— EXERCISE BRIEF —
Transcribe all the entries that follow, leaving nothing out.

---------- TASK INPUT ----------

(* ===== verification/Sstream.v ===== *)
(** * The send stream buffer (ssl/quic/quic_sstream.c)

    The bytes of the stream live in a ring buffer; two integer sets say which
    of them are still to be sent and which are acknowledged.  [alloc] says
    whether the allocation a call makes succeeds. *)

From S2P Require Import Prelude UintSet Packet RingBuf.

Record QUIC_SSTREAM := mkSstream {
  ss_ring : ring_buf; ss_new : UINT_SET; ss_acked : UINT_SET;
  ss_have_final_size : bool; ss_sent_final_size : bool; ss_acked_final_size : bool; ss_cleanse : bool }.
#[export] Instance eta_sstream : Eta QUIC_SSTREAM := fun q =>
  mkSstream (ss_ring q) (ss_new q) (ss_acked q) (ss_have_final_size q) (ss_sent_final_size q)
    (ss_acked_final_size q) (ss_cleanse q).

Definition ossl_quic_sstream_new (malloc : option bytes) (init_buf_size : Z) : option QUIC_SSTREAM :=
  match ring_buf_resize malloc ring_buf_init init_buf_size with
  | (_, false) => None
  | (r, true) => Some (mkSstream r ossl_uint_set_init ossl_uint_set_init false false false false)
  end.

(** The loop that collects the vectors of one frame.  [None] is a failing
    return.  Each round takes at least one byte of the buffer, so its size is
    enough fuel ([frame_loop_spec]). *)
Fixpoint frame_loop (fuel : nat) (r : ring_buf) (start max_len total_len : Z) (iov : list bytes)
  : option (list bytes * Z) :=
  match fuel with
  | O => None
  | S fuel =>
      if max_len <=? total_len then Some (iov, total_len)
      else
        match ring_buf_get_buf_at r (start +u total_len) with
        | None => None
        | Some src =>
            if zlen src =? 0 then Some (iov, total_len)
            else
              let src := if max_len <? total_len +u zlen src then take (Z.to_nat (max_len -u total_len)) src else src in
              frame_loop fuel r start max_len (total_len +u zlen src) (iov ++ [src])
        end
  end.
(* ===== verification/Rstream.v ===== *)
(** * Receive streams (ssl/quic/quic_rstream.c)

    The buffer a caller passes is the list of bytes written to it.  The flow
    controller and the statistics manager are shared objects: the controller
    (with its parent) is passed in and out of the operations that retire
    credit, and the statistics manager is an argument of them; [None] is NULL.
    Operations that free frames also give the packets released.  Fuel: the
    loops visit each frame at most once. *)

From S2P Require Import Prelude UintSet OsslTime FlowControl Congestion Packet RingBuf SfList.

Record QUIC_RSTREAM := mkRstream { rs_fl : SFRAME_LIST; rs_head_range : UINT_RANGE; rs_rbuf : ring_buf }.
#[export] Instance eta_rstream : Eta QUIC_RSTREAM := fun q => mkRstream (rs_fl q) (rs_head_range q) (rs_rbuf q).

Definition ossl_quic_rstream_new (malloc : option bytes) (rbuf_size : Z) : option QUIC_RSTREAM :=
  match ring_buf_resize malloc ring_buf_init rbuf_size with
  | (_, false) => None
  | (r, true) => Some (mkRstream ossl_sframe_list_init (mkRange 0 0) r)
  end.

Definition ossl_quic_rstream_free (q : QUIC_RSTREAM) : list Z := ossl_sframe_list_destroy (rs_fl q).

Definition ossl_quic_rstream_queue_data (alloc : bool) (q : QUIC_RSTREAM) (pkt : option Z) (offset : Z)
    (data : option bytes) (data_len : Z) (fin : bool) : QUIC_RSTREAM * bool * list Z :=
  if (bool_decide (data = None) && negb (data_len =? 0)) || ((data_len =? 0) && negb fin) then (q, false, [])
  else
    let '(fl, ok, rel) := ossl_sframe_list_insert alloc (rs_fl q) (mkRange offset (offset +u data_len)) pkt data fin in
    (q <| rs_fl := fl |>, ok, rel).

----------

— OUTPUT OF THE EXERCISE —
(* ===== verification/Sstream.v ===== *)
(** * The send stream buffer (ssl/quic/quic_sstream.c)

    The bytes of the stream live in a ring buffer; two integer sets say which
    of them are still to be sent and which are acknowledged.  [alloc] says
    whether the allocation a call makes succeeds. *)

From S2P Require Import Prelude UintSet Packet RingBuf.

Record QUIC_SSTREAM := mkSstream {
  ss_ring : ring_buf; ss_new : UINT_SET; ss_acked : UINT_SET;
  ss_have_final_size : bool; ss_sent_final_size : bool; ss_acked_final_size : bool; ss_cleanse : bool }.
#[export] Instance eta_sstream : Eta QUIC_SSTREAM := fun q =>
  mkSstream (ss_ring q) (ss_new q) (ss_acked q) (ss_have_final_size q) (ss_sent_final_size q)
    (ss_acked_final_size q) (ss_cleanse q).

Definition ossl_quic_sstream_new (malloc : option bytes) (init_buf_size : Z) : option QUIC_SSTREAM :=
  match ring_buf_resize malloc ring_buf_init init_buf_size with
  | (_, false) => None
  | (r, true) => Some (mkSstream r ossl_uint_set_init ossl_uint_set_init false false false false)
  end.

(** The loop that collects the vectors of one frame.  [None] is a failing
    return.  Each round takes at least one byte of the buffer, so its size is
    enough fuel ([frame_loop_spec]). *)
Fixpoint frame_loop (fuel : nat) (r : ring_buf) (start max_len total_len : Z) (iov : list bytes)
  : option (list bytes * Z) :=
  match fuel with
  | O => None
  | S fuel =>
      if max_len <=? total_len then Some (iov, total_len)
      else
        match ring_buf_get_buf_at r (start +u total_len) with
        | None => None
        | Some src =>
            if zlen src =? 0 then Some (iov, total_len)
            else
              let src := if max_len <? total_len +u zlen src then take (Z.to_nat (max_len -u total_len)) src else src in
              frame_loop fuel r start max_len (total_len +u zlen src) (iov ++ [src])
        end
  end.
(* ===== verification/Rstream.v ===== *)
(** * Receive streams (ssl/quic/quic_rstream.c)

    The buffer a caller passes is the list of bytes written to it.  The flow
    controller and the statistics manager are shared objects: the controller
    (with its parent) is passed in and out of the operations that retire
    credit, and the statistics manager is an argument of them; [None] is NULL.
    Operations that free frames also give the packets released.  Fuel: the
    loops visit each frame at most once. *)

From S2P Require Import Prelude UintSet OsslTime FlowControl Congestion Packet RingBuf SfList.

Record QUIC_RSTREAM := mkRstream { rs_fl : SFRAME_LIST; rs_head_range : UINT_RANGE; rs_rbuf : ring_buf }.
#[export] Instance eta_rstream : Eta QUIC_RSTREAM := fun q => mkRstream (rs_fl q) (rs_head_range q) (rs_rbuf q).

Definition ossl_quic_rstream_new (malloc : option bytes) (rbuf_size : Z) : option QUIC_RSTREAM :=
  match ring_buf_resize malloc ring_buf_init rbuf_size with
  | (_, false) => None
  | (r, true) => Some (mkRstream ossl_sframe_list_init (mkRange 0 0) r)
  end.

Definition ossl_quic_rstream_free (q : QUIC_RSTREAM) : list Z := ossl_sframe_list_destroy (rs_fl q).

Definition ossl_quic_rstream_queue_data (alloc : bool) (q : QUIC_RSTREAM) (pkt : option Z) (offset : Z)
    (data : option bytes) (data_len : Z) (fin : bool) : QUIC_RSTREAM * bool * list Z :=
  if (bool_decide (data = None) && negb (data_len =? 0)) || ((data_len =? 0) && negb fin) then (q, false, [])
  else
    let '(fl, ok, rel) := ossl_sframe_list_insert alloc (rs_fl q) (mkRange offset (offset +u data_len)) pkt data fin in
    (q <| rs_fl := fl |>, ok, rel).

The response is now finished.